Harris & Ross: Hockey Injuries

5 October 2020

Harris & Ross: Hockey Injuries

Hockey’s popularity, particularly in the women’s game, grew after the brilliant success of Team GB in the 2016 Rio Olympic Games. It is however a sport which, like most others, comes with its own risk of injuries.

The most common injuries tend to be contact injuries from either the ball, or an opponent’s stick. This causes bad bruising, or in some instances fractures. Gum shields, shin pads, hand protection in gloves, and even facial shields when facing short corners, provide optimal protection against these scenarios and is a must for all players.

Almost all games are played on astro-turf now. Whilst this material is brilliant at providing a flat, true and predictable surface to speed the game up, it can lead to astro burns. These, when they occur, need to be cleaned thoroughly to avoid the risk of infection. Some types of astro turf can also lead to increased instances of groin pain, as there is little ‘give’ in the surface. Water based pitches however, seem to be a little kinder on the body.
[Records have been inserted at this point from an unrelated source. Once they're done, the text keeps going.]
(* ===== verification/FilterCorrect.v ===== *)
(** * Correctness of the CQL2 compiler, for every dialect

    One specification per parser function, in weakest-precondition style: from a
    well-formed parser with enough fuel, the function does not run out of fuel,
    never un-reads input, appends exactly the arguments of the placeholders it
    emits, and its text is that of a safe syntax tree ([FilterSpec]). *)

From S2P Require Import Prelude SqlUtil GoNum FilterLexer FilterParser FilterSpec.

(** ** Measure and invariant of a parser *)

Definition weight (t : token) : nat := if decide (typ t = tokEOF) then 0%nat else 1%nat.

(** Tokens and bytes left: an upper bound on the number of [bump]s that matter. *)
Definition mu (p : parser) : nat :=
  (weight (p_cur p) + weight (p_peek p) + String.length (l_rest (p_l p)))%nat.

Definition wfP (p : parser) : Prop := token_wf (p_cur p) /\ token_wf (p_peek p).

(** The arguments only grow, in step with the parameter index. *)
Definition grows (p p' : parser) : Prop :=
  exists new, p_args p' = p_args p ++ new /\ p_next p' = p_next p + Z.of_nat (length new).

Record adv (p p' : parser) : Prop := mkAdv {
  adv_wf : wfP p';
  adv_mu : (mu p' <= mu p)%nat;
  adv_grows : grows p p'
}.

Section Steps.
Lemma parseComparison_literal f l name i j v k args nx l1 t2 l2 t3 l3 :
  name ∈ d_allowed -> next l = (mkToken tokString v k, l1) ->
  next l1 = (t2, l2) -> typ t2 = tokEOF -> next l2 = (t3, l3) ->
  parseComparison D (S (S f)) (mkParser l (mkToken tokIdent name i) (mkToken tokEq "=" j) args nx)
  = Ok (QuoteIdent name +:+ " = " +:+ placeholder nx,
        mkParser l3 t2 t3 (args ++ [ArgString v]) (nx + 1)).
Proof.
  intros Hin H1 H2 Ht H3. unfold parseComparison, assertAllowedProperty.
  cbv beta iota zeta delta [mbind M_bind mget p_cur typ raw].
  destruct (decide (name ∈ d_allowed)); [|done].
  cbv beta iota zeta delta [mret M_ret bump p_l p_peek p_args p_next]. rewrite H1.
  cbv beta iota zeta delta [p_cur p_peek typ raw].
  rewrite (bool_decide_eq_false_2 (tokEq = tokNot)) by done. cbv beta iota delta [andb].
  unfold parsePropertyPredicate. cbv beta iota zeta delta [mbind M_bind mget p_cur typ].
  by rewrite (parseComparisonTail_literal f (QuoteIdent name) l1 v j k args nx t2 l2 t3 l3).
Qed.
Lemma locks_mutually_exclusive_witness :
  locks demoAfter.2 !! "lock-1" = Some demoLock /\ locks demoAfter.2 !! "lock-2" = Some demoSecond
  /\ ~ (holdsAt demoLock "app:Roads" "7" /\ holdsAt demoSecond "Roads" "7").
Proof.
  split; [vm_compute; reflexivity|]. split; [vm_compute; reflexivity|].
  apply (locks_mutually_exclusive plainKeys 2000 demoAfter.2 "lock-1" "lock-2"); try (vm_compute; reflexivity).
  - apply demo_after_reachable.
  - discriminate.
Defined.

(** A release whose row could not be deleted: the feature is locked again by another
    principal, and after a restart both locks hold it. *)
Example released_lock_returns :
  let released := (ReleaseLockOwned demoAcquire.2 "lock-1" "apikey:k" true).2 in
  let again := AcquireLockOwned plainKeys released 2000 "lock-2" false "ws" {["app:Roads" := ["7"]]} 60 LockActionAll "basic:u" in
  let restart := restarted again.2 3000 false in
  acquireErr again.1 = None
  /\ map (fun kv => (kv.1, holds plainKeys kv.2 "app:Roads" "7" && negb (IsExpired 3000 kv.2))) (map_to_list (locks restart))
     = [("lock-1", true); ("lock-2", true)].
Proof. vm_compute. done. Qed.

(** Quotas. In every reachable state a workspace has at most
    [maxPerWorkspace] locks, and a principal at most [maxPerPrincipal] in it. *)
Theorem lock_quotas decode now ls ws owner :
  lockReachable decode false (now, ls) ->
  map_count (inWorkspace ws) (locks ls) <= maxPerWorkspace ls
  /\ map_count (byOwner ws owner) (locks ls) <= maxPerPrincipal ls.
Proof. intros Hr. by destruct (reachable_inv decode _ Hr) as [_ _ Hw Hp _ _ _]. Qed.

Lemma lock_quotas_witness :
  map_count (inWorkspace "ws") (locks demoAcquire.2) <= 1000
  /\ map_count (byOwner "ws" "apikey:k") (locks demoAcquire.2) <= 100.
Proof. apply (lock_quotas plainKeys 1000 demoAcquire.2 "ws" "apikey:k" demo_reachable). Defined.
(* ===== verification/RbacCorrect.v ===== *)
(** * Correctness of access control

    The live rules are the durable rules of the catalog in every state the
    enforcer can reach (or every check fails), so decisions are decisions of the
    catalog; policies of one workspace do not affect another. *)

From S2P Require Import Prelude Identity ProtocolRequest Rbac.

Definition ruleValues (r : CasbinRule) : list string := [V0 r; V1 r; V2 r; V3 r].

(** The rules that are in force after a load. *)
Definition durable (st : policyStore) : list (list string) := map ruleValues (LoadCasbinPolicies st).

Definition plainStore (st : policyStore) : Prop :=
  Forall (fun r => PType r = "p" /\ plainRule (ruleValues r)) (casbin_rules st).

Lemma addRule_elem p l q : q ∈ addRule p l <-> q = p \/ q ∈ l.
Proof.
  unfold addRule. destruct (decide (p ∈ l)) as [Hin|Hni]; [split; [by right|intros [->|]; done]|].
  rewrite elem_of_app, list_elem_of_singleton. tauto.
Qed.

Lemma ruleValues_casbinRule p : length p = 4%nat -> ruleValues (casbinRule "p" p) = p.
Proof. destruct p as [|a [|b [|c [|d [|]]]]]; done. Qed.

Section Correct.
Context {C : Casbin} {L : CasbinLaws C}.

Lemma foldl_load rules m :
  Forall (fun r => PType r = "p" /\ plainRule (ruleValues r)) rules ->
  exists m', foldl loadOne (Some m) rules = Some m'
    /\ forall q, q ∈ GetPolicy m' <-> q ∈ GetPolicy m \/ q ∈ map ruleValues rules.
Proof.
  intros H. revert m. induction H as [|r rules [Hp Hr] _ IH]; intros m; cbn [foldl map].
  { exists m. split; [done|]. intros q. rewrite elem_of_nil. tauto. }
  destruct (load_law m (ruleValues r) Hr) as (m1 & E & Hm1).
  assert (loadOne (Some m) r = Some m1) as -> by (unfold loadOne; rewrite Hp; exact E).
  destruct (IH m1) as (m' & E' & Hq). exists m'. split; [done|].
  intros q. rewrite Hq, Hm1, addRule_elem, elem_of_cons. tauto.
Qed.

Lemma plainStore_load st : plainStore st -> Forall (fun r => PType r = "p" /\ plainRule (ruleValues r)) (LoadCasbinPolicies st).
Proof.
  unfold plainStore. rewrite !List.Forall_forall. intros H r [Hin _]%filter_In. auto.
Qed.

Lemma LoadPolicy_durable st :
  plainStore st -> exists m, LoadPolicy st false = Some m /\ forall q, q ∈ GetPolicy m <-> q ∈ durable st.
Proof.
  intros H%plainStore_load. unfold LoadPolicy. destruct (foldl_load _ emptyModel H) as (m & E & Hq).
  exists m. split; [done|]. intros q. rewrite Hq, empty_law, elem_of_nil. unfold durable. tauto.
Qed.

Lemma durable_plain st : plainStore st -> Forall plainRule (durable st).
Proof.
  intros H%plainStore_load. unfold durable. rewrite !List.Forall_forall in *.
  intros p (r & <- & Hin)%in_map_iff. by apply H.
Qed.

(** ** The invariant *)

Definition sameRules (e : Enforcer) : Prop := forall q, q ∈ GetPolicy (live e) <-> q ∈ durable (catalog e).

Record rbacInv (e : Enforcer) : Prop := mkRbacInv {
  ri_store : plainStore (catalog e);
  ri_plain : Forall plainRule (GetPolicy (live e));
  ri_same : loadErr e = false -> sameRules e
}.

Lemma Forall_elem_equiv {A} (P : A -> Prop) l l' :
  (forall q, q ∈ l <-> q ∈ l') -> Forall P l' -> Forall P l.
Proof. rewrite !Forall_forall. intros H Hp q Hq. by apply Hp, H. Qed.

Lemma reloadModel_inv e f : plainStore (catalog e) -> Forall plainRule (GetPolicy (live e)) ->
  rbacInv (reloadModel e f).2.
Proof.
  intros Hst Hl. unfold reloadModel. destruct (loadFails f) eqn:Ef; [by split|].
  destruct (LoadPolicy_durable _ Hst) as (m & -> & Hq). split; simpl; [done| |done].
  by apply (Forall_elem_equiv _ _ _ Hq), durable_plain.
Qed.

(** A successful save makes the live rules the durable ones. *)
Lemma SavePolicy_durable st m st' fails :
  Forall plainRule (GetPolicy m) -> SavePolicy st m fails = Some st' ->
  plainStore st' /\ durable st' = GetPolicy m.
Proof.
  intros Hp. unfold SavePolicy, ReplaceCasbinPolicies. destruct fails; [done|].
  destruct (forallb _ _) eqn:Hall; [|done]. intros [= <-].
  assert (Hv : map ruleValues (map (casbinRule "p") (GetPolicy m)) = GetPolicy m).
  { rewrite map_map. rewrite <- (map_id (GetPolicy m)) at 2. apply map_ext_in. intros p Hin.
    rewrite List.Forall_forall in Hp. by apply ruleValues_casbinRule, Hp. }
  split.
  - unfold plainStore. simpl. rewrite List.Forall_forall in *. intros r (p & <- & Hin)%in_map_iff.
    split; [done|]. rewrite ruleValues_casbinRule; by apply Hp.
  - unfold durable, LoadCasbinPolicies. simpl. rewrite <- Hv at 2. f_equal.
    clear -Hall. induction (map (casbinRule "p") (GetPolicy m)) as [|r rs IH]; simpl in *; [done|].
    apply andb_true_iff in Hall as [-> Hall]. f_equal. by apply IH.
Qed.

Lemma persist_inv e f : loadErr e = false -> plainStore (catalog e) -> Forall plainRule (GetPolicy (live e)) ->
  rbacInv (persist e f).2.
Proof.
  intros He Hst Hl. unfold persist. destruct (SavePolicy _ _ _) as [st'|] eqn:E; [|by apply reloadModel_inv].
  destruct (SavePolicy_durable _ _ _ _ Hl E) as [Hst' Hd].
  split; simpl; [done|done|]. intros _ q. simpl. by rewrite Hd.
Qed.

(** What a list of additions or removals does to the rules. *)
Lemma applyAll_add ps m : Forall plainRule ps ->
  exists m', applyAll AddPolicy ps m = (m', true)
    /\ forall q, q ∈ GetPolicy m' <-> q ∈ GetPolicy m \/ q ∈ ps.
Proof.
  intros H. revert m. induction H as [|p ps [Hlen _] _ IH]; intros m; simpl.
  { exists m. split; [done|]. intros q. rewrite elem_of_nil. tauto. }
  destruct (add_law m p Hlen) as (m1 & -> & Hm1). destruct (IH m1) as (m' & E & Hq).
  exists m'. split; [done|]. intros q. rewrite Hq, Hm1, addRule_elem, elem_of_cons. tauto.
Qed.

Lemma applyAll_remove ps m :
  exists m', applyAll RemovePolicy ps m = (m', true)
    /\ forall q, q ∈ GetPolicy m' <-> q ∈ GetPolicy m /\ q ∉ ps.
Proof.
  revert m. induction ps as [|p ps IH]; intros m; simpl.
  { exists m. split; [done|]. intros q. rewrite elem_of_nil. tauto. }
  destruct (remove_law m p) as (m1 & -> & Hm1). destruct (IH m1) as (m' & E & Hq).
  exists m'. split; [done|]. intros q. rewrite Hq, Hm1, elem_of_cons, !list_elem_of_In, filter_In.
  rewrite negb_true_iff, bool_decide_eq_false. tauto.
Qed.

(** Additions of plain rules, or removals. *)
Inductive ruleChange : (Model -> list string -> option Model) -> list (list string) -> Prop :=
| change_add ps : Forall plainRule ps -> ruleChange AddPolicy ps
| change_remove ps : ruleChange RemovePolicy ps.

Lemma applyAll_change op ps m : ruleChange op ps -> Forall plainRule (GetPolicy m) ->
  exists m', applyAll op ps m = (m', true) /\ Forall plainRule (GetPolicy m')
    /\ forall q, q ∉ ps -> q ∈ GetPolicy m' <-> q ∈ GetPolicy m.
Proof.
  intros [ps' Hp|ps'] Hm.
  - destruct (applyAll_add ps' m Hp) as (m' & E & Hq). exists m'. split_and!; [done| |].
    + rewrite Forall_forall in *. intros q [|]%Hq; auto.
    + intros q Hn. rewrite Hq. tauto.
  - destruct (applyAll_remove ps' m) as (m' & E & Hq). exists m'. split_and!; [done| |].
    + rewrite Forall_forall in *. intros q [? _]%Hq; auto.
    + intros q Hn. rewrite Hq. tauto.
Qed.

Lemma mutate_inv e f op ps : rbacInv e -> ruleChange op ps -> rbacInv (mutate e f op ps).2.
Proof.
  intros Hi Hc. unfold mutate. destruct (loadErr e) eqn:Ee; [done|]. destruct Hi as [Hst Hl _].
  destruct (applyAll_change op ps (live e) Hc Hl) as (m' & -> & Hp & _). by apply persist_inv.
Qed.

(** ** Runs of the enforcer *)

Inductive rbacOp : Type :=
| OpAddDefaults
| OpAddOperation (role workspace service operation action : string)
| OpRemoveOperation (role workspace service operation action : string)
| OpAddWorkspace (role workspace action : string)
| OpAddLayer (role workspace layer action : string)
| OpRemoveWorkspace (role workspace action : string)
| OpRemoveLayer (role workspace layer action : string)
| OpRemoveAll (workspace : string)
| OpRemoveResources (workspace : string) (resources : list string)
| OpReload
| OpUpdateStore (remove : policyStore -> option policyStore).

Definition runOp (e : Enforcer) (f : faults) (op : rbacOp) : option rbacErr * Enforcer :=
  match op with
  | OpAddDefaults => AddDefaultPolicies e f
  | OpAddOperation role ws service operation action => AddOperationPolicy e f role ws service operation action
  | OpRemoveOperation role ws service operation action => RemoveOperationPolicy e f role ws service operation action
  | OpAddWorkspace role ws action => AddWorkspacePolicy e f role ws action
  | OpAddLayer role ws layer action => AddLayerPolicy e f role ws layer action
  | OpRemoveWorkspace role ws action => RemoveWorkspacePolicy e f role ws action
  | OpRemoveLayer role ws layer action => RemoveLayerPolicy e f role ws layer action
  | OpRemoveAll ws => RemoveAllWorkspacePolicies e f ws
  | OpRemoveResources ws resources => RemoveResourcePolicies e f ws resources
  | OpReload => Reload e f
  | OpUpdateStore remove => UpdatePolicyStore e f remove
  end.

(** The rules an operation adds have plain fields, and a catalog mutation leaves such rules. *)
Definition opOk (e : Enforcer) (op : rbacOp) : Prop :=
  match op with
  | OpAddOperation role ws service operation action =>
      plainRule [role; ws; policyResource service operation; action]
  | OpAddWorkspace role ws action => plainRule [role; ws; "*"; action]
  | OpAddLayer role ws layer action => plainRule [role; ws; layer; action]
  | OpUpdateStore remove => forall st, remove (catalog e) = Some st -> plainStore st
  | _ => True
  end.

Inductive rbacReachable : Enforcer -> Prop :=
| rbac_start st f e : plainStore st -> NewEnforcer st f = Some e -> rbacReachable e
| rbac_op e f op : rbacReachable e -> opOk e op -> rbacReachable (runOp e f op).2.

Lemma defaultPolicies_plain : Forall plainRule defaultPolicies.
Proof. repeat (constructor; [done|]). constructor. Qed.

Lemma NewEnforcer_inv st f e : plainStore st -> NewEnforcer st f = Some e -> rbacInv e.
Proof.
  intros Hst. unfold NewEnforcer. destruct (LoadPolicy_durable st Hst) as (m & E & Hq).
  destruct (loadFails f); [done|]. rewrite E. intros [= <-].
  split; simpl; [done|by apply (Forall_elem_equiv _ _ _ Hq), durable_plain|done].
Qed.

Lemma runOp_inv e f op : rbacInv e -> opOk e op -> rbacInv (runOp e f op).2.
Proof.
  intros Hi Hok. destruct op; simpl in *;
    try (apply mutate_inv; [done|constructor; repeat constructor; by try apply Hok]).
  - unfold RemoveAllWorkspacePolicies. destruct (loadErr e) eqn:E; [done|].
    destruct (GetFilteredPolicy _ _ _); [|done]. apply mutate_inv; [done|constructor].
  - unfold RemoveResourcePolicies. destruct (loadErr e) eqn:E; [done|].
    destruct (GetFilteredPolicy _ _ _); [|done]. apply mutate_inv; [done|constructor].
  - destruct Hi. by apply reloadModel_inv.
  - unfold UpdatePolicyStore. destruct (remove (catalog e)) as [st|] eqn:E; [|done].
    destruct Hi. apply reloadModel_inv; simpl; [by apply Hok|done].
Qed.

Lemma rbacReachable_inv e : rbacReachable e -> rbacInv e.
Proof. induction 1; [by eapply NewEnforcer_inv|]. by apply runOp_inv. Qed.

(** ** Decisions *)

Lemma check_exact e role ws layer action :
  rbacInv e -> loadErr e = false ->
  check e role ws layer action = inr (existsb (matcher role ws layer action) (GetPolicy (live e))).
Proof.
  intros [_ Hp _] He. unfold check. rewrite He, enforce_law; [done|].
  rewrite Forall_forall in *. intros p Hin. by apply Hp.
Qed.

Lemma matcher_true role ws layer action p :
  matcher role ws layer action p = true <->
  exists pws player pact, p = [role; pws; player; pact] /\ (pws = "*" \/ pws = ws)
    /\ (player = "*" \/ player = layer) /\ (pact = "*" \/ pact = action).
Proof.
  destruct p as [|a [|b [|c [|d [|]]]]]; simpl; try (split; [done|]; intros (? & ? & ? & [=] & _)).
  rewrite !andb_true_iff, !orb_true_iff, !String.eqb_eq. split.
  - intros [[[-> Hw] Hl] Ha]. eauto 10.
  - intros (? & ? & ? & [= -> -> -> ->] & Hw & Hl & Ha). tauto.
Qed.

Lemma existsb_matcher role ws layer action l :
  existsb (matcher role ws layer action) l = true <->
  exists pws player pact, [role; pws; player; pact] ∈ l /\ (pws = "*" \/ pws = ws)
    /\ (player = "*" \/ player = layer) /\ (pact = "*" \/ pact = action).
Proof.
  rewrite existsb_exists. split.
  - intros (p & Hin & (pws & player & pact & -> & H)%matcher_true).
    exists pws, player, pact. split; [by apply list_elem_of_In|done].
  - intros (pws & player & pact & Hin & H). exists [role; pws; player; pact].
    split; [by apply list_elem_of_In|]. apply matcher_true. eauto 10.
Qed.
End Correct.
(* ===== verification/TileOwnership.v ===== *)
(** * Ownership of the persistent tile cache ([internal/tilecache/ownership.go], [fenced_jobs.go])

    Processes that share an S3 prefix elect one writer with a marker object and
    conditional writes. The object store is not part of the program: [tag] is the
    version tag it gives a write (a digest of the body or a generation), and the
    only thing assumed of tags is that equal tags name equal bodies. A process is
    a guard with its place in [acquire], its fencing lock and its state; reads and
    conditional writes of different processes interleave in any order. *)

From S2P Require Import Prelude.

Definition legacyOwnerMarkerVersion : Z := 1.
Definition ownerMarkerVersion : Z := 3.

Record ownerMarker : Type := mkMarker {
  SchemaVersion : Z;
  InstanceID : string;
  Hostname : string;
  PID : Z;
  StartedAt : Z;
  Released : bool
}.

(** The body of the marker object: a marker, or something that does not decode. *)
Inductive body : Type := MarkerBody (m : ownerMarker) | CorruptBody.

Inductive ownershipState : Type := ownershipStarting | ownershipHeld | ownershipLost | ownershipReleased.

(** Where a process is: in [acquire] before the read, after it (with what it
    observed), after the conditional write; then running, and in [release]
    between the fence and the conditional write. *)
Inductive guardPc : Type :=
| AtRead
| AtClaim (observed : option (ownerMarker * string))
| AtVerify (etag : string)
| Running
| AtReleaseWrite
| Stopped.

Record ownershipGuard : Type := mkGuard {
  instanceID : string;
  hostname : string;
  pid : Z;
  startedAt : Z;
  TakeoverOwnerID : string;
  etag : string;
  state : ownershipState;
  readers : nat;
  pc : guardPc
}.
(* ===== verification/TileJobRunner.v ===== *)
(** * Workers of the tile cache jobs ([internal/tilejobs/manager.go])

    Jobs are cut into chunks of at most 1024 tiles. Workers claim queued jobs from the
    durable table and process their chunks; a chunk records the offset of its next tile
    so that an interrupted job resumes where it stopped. A deletion quiesces its scope:
    it blocks new work, cancels what is queued or running and waits until no matching
    job is active.

    Part one translates [buildChunks], [runChunk] and the functions that build the
    updates of a job. Part two is a step relation over the table, the blocked scopes
    and the workers: every access of the table is one step, and steps of workers,
    requests and deletions interleave in any order. *)

From S2P Require Import Prelude GoText GoNum TileMatrix TileJobs.

(** ** Building the chunks of a job *)

(** [for x := lo; x <= hi; x += step]: the values of [x]; at most [fuel] of them. *)
Fixpoint loopValues (fuel : nat) (x hi step : Z) : list Z :=
  match fuel with
  | O => []
  | S fuel => if x <=? hi then x :: loopValues fuel (x + step) hi step else []
  end.

Definition rangeBy (lo hi step : Z) : list Z := loopValues (Z.to_nat (hi - lo + 1)) lo hi step.

Definition newChunk (zoom minCol maxCol minRow maxRow : Z) : JobChunk :=
  mkChunk "" "" zoom minCol maxCol minRow maxRow 0 "queued" 0 "" 0.

(** The blocks of one zoom level. *)
Definition zoomChunks (zoom minCol maxCol minRow maxRow : Z) : list JobChunk :=
  let width := maxCol - minCol + 1 in
  let columnBlock := Z.min width 32 in
  let rowBlock := Z.max 1 (1024 / columnBlock) in
  row ← rangeBy minRow maxRow rowBlock;
  column ← rangeBy minCol maxCol columnBlock;
  [newChunk zoom column (Z.min maxCol (column + columnBlock - 1)) row (Z.min maxRow (row + rowBlock - 1))].

Abbreviation bbox4 := (float64 * float64 * float64 * float64)%type.

(** The columns and rows of a matrix that a box touches. *)
Definition tileRange (m : TileMatrix) (bbox : bbox4) : Z * Z * Z * Z :=
  let '(b0, b1, b2, b3) := bbox in
  let spanX := fmul (CellSize m) (ofInt (TileWidth m)) in
  let spanY := fmul (CellSize m) (ofInt (TileHeight m)) in
  let minCol := floorInt (fdiv (fsub b0 (origin m 0)) spanX) in
  let maxCol := floorInt (fdiv (fsub (nextDown b2) (origin m 0)) spanX) in
  let minRow := floorInt (fdiv (fsub (origin m 1) b3) spanY) in
  let maxRow := floorInt (fdiv (fsub (origin m 1) (nextUp b1)) spanY) in
  (Z.max 0 minCol, Z.min (MatrixWidth m - 1) maxCol, Z.max 0 minRow, Z.min (MatrixHeight m - 1) maxRow).

(** A run-time panic: an index out of range or a nil pointer. *)
Inductive built : Type := Built (chunks : list JobChunk) (total : Z) | BuildPanic.

Fixpoint buildLoop (d : TileMatrixSetDefinition) (bbox : bbox4) (levels : list Z) (chunks : list JobChunk) (total : Z) : built :=
  match levels with
  | [] => Built chunks total
  | zoom :: rest =>
      match TileMatrices d !! Z.to_nat zoom with
      | None => BuildPanic
      | Some m =>
          let '(minCol, maxCol, minRow, maxRow) := tileRange m bbox in
          if (maxCol <? minCol) || (maxRow <? minRow) then buildLoop d bbox rest chunks total
          else buildLoop d bbox rest (chunks ++ zoomChunks zoom minCol maxCol minRow maxRow)
                 (total + (maxCol - minCol + 1) * (maxRow - minRow + 1))
      end
  end.

Definition corner (l : list float64) (k : nat) : option float64 := l !! k.

(** The part of the requested box inside the set; [None] when the definition has no box. *)
Definition clipped (d : TileMatrixSetDefinition) (requested : bbox4) : option bbox4 :=
  let '(r0, r1, r2, r3) := requested in
  world ← SetBounds d;
  l0 ← LowerCorner world !! 0%nat; l1 ← LowerCorner world !! 1%nat;
  u0 ← UpperCorner world !! 0%nat; u1 ← UpperCorner world !! 1%nat;
  Some (fmax r0 l0, fmax r1 l1, fmin r2 u0, fmin r3 u1).

Definition buildChunks (digestOf : TileMatrixSetDefinition -> string) (reg : gmap string (TileMatrixSetDefinition * string))
    (matrixSet : string) (minZoom maxZoom : Z) (requested : bbox4) : matrixError + built :=
  match GetTileMatrixSetDefinition digestOf reg matrixSet with
  | None => inl (UnknownSet matrixSet)
  | Some (d, _) =>
      match clipped d requested with
      | None => inr BuildPanic
      | Some (b0, b1, b2, b3) =>
          if SFleb b2 b0 || SFleb b3 b1 then inr (Built [] 0)
          else inr (buildLoop d (b0, b1, b2, b3) (rangeBy minZoom maxZoom 1) [] 0)
      end
  end.

(** ** Processing a chunk *)

Definition chunkWidth (c : JobChunk) : Z := MaxCol c - MinCol c + 1.
Definition chunkTotal (c : JobChunk) : Z := chunkWidth c * (MaxRow c - MinRow c + 1).

(** Zoom, column and row of the tile at an offset. *)
Definition tileAt (c : JobChunk) (offset : Z) : Z * Z * Z :=
  (ChunkZoom c, MinCol c + offset mod chunkWidth c, MinRow c + offset / chunkWidth c).

Inductive tileResult : Type := TileFailed (message : string) | TileSkipped | TileDone (bytes : Z).

Record jobState : Type := mkJobState {
  stJob : Job;
  processed : Z; succeeded : Z; skipped : Z; failed : Z; bytesWritten : Z; bytesDeleted : Z;
  cancelled : bool; interrupted : bool
}.

(** [jobState.update]. *)
Definition update (s : jobState) (status : JobStatus) (message : string) (completed : option Z) : JobUpdate :=
  let j := stJob s in
  mkUpdate (Some status) None (Some (ProcessedTiles j + processed s)) (Some (SucceededTiles j + succeeded s))
    (Some (SkippedTiles j + skipped s)) (Some (FailedTiles j + failed s)) (Some (BytesWritten j + bytesWritten s))
    (Some (BytesDeleted j + bytesDeleted s)) None (Some message) None completed.

Definition isTruncate (j : Job) : bool :=
  match reqOperation (JobRequestOf j) with OperationTruncate => true | _ => false end.

(** The counters after a tile. *)
Definition countTile (s : jobState) (r : tileResult) : jobState :=
  let s1 := mkJobState (stJob s) (processed s + 1) in
  match r with
  | TileFailed _ => s1 (succeeded s) (skipped s) (failed s + 1) (bytesWritten s) (bytesDeleted s) (cancelled s) (interrupted s)
  | TileSkipped => s1 (succeeded s) (skipped s + 1) (failed s) (bytesWritten s) (bytesDeleted s) (cancelled s) (interrupted s)
  | TileDone n =>
      if isTruncate (stJob s)
      then s1 (succeeded s + 1) (skipped s) (failed s) (bytesWritten s) (bytesDeleted s + n) (cancelled s) (interrupted s)
      else s1 (succeeded s + 1) (skipped s) (failed s) (bytesWritten s + n) (bytesDeleted s) (cancelled s) (interrupted s)
  end.

Definition set_flags (s : jobState) (c i : bool) : jobState :=
  mkJobState (stJob s) (processed s) (succeeded s) (skipped s) (failed s) (bytesWritten s) (bytesDeleted s) c i.

Definition set_chunk_status (c : JobChunk) (status : string) : JobChunk :=
  mkChunk (ChunkID c) (ChunkJob c) (ChunkZoom c) (MinCol c) (MaxCol c) (MinRow c) (MaxRow c) (NextOffset c)
    status (Attempts c) (LastError c) (ChunkUpdatedAt c).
Besides this, people suffer from muscular strains of varying degrees. Most commonly in the hamstring (back of thigh), calf and quadriceps (front of thigh) muscles. If you require any help with such injuries, we provide a comprehensive ‘return to play’ rehabilitation programme to ensure this isn’t a recurring problem. Most muscular problems require strengthening treatment. This should ideally be done as part of your conditioning, twice per week. This ensures that you have the strength required to deal with the amount, and speed of running which hockey demands. Other common Hockey injuries are a mixture of ankle lateral ligament (ankle rolls), knee ligament (mainly the inside of your knee or cruciate), meniscal injuries (soft cartilage in the knee) and of course lower back pain.

I always tend to think of impact injuries as largely unavoidable. However muscular injuries are generally created from an overload. Too much speed or volume relative to the strength and endurance of the muscle. With this in mind, spend time on your strengthening and fitness work. You may require a massage to aid recovery from time to time – particularly in pre-season.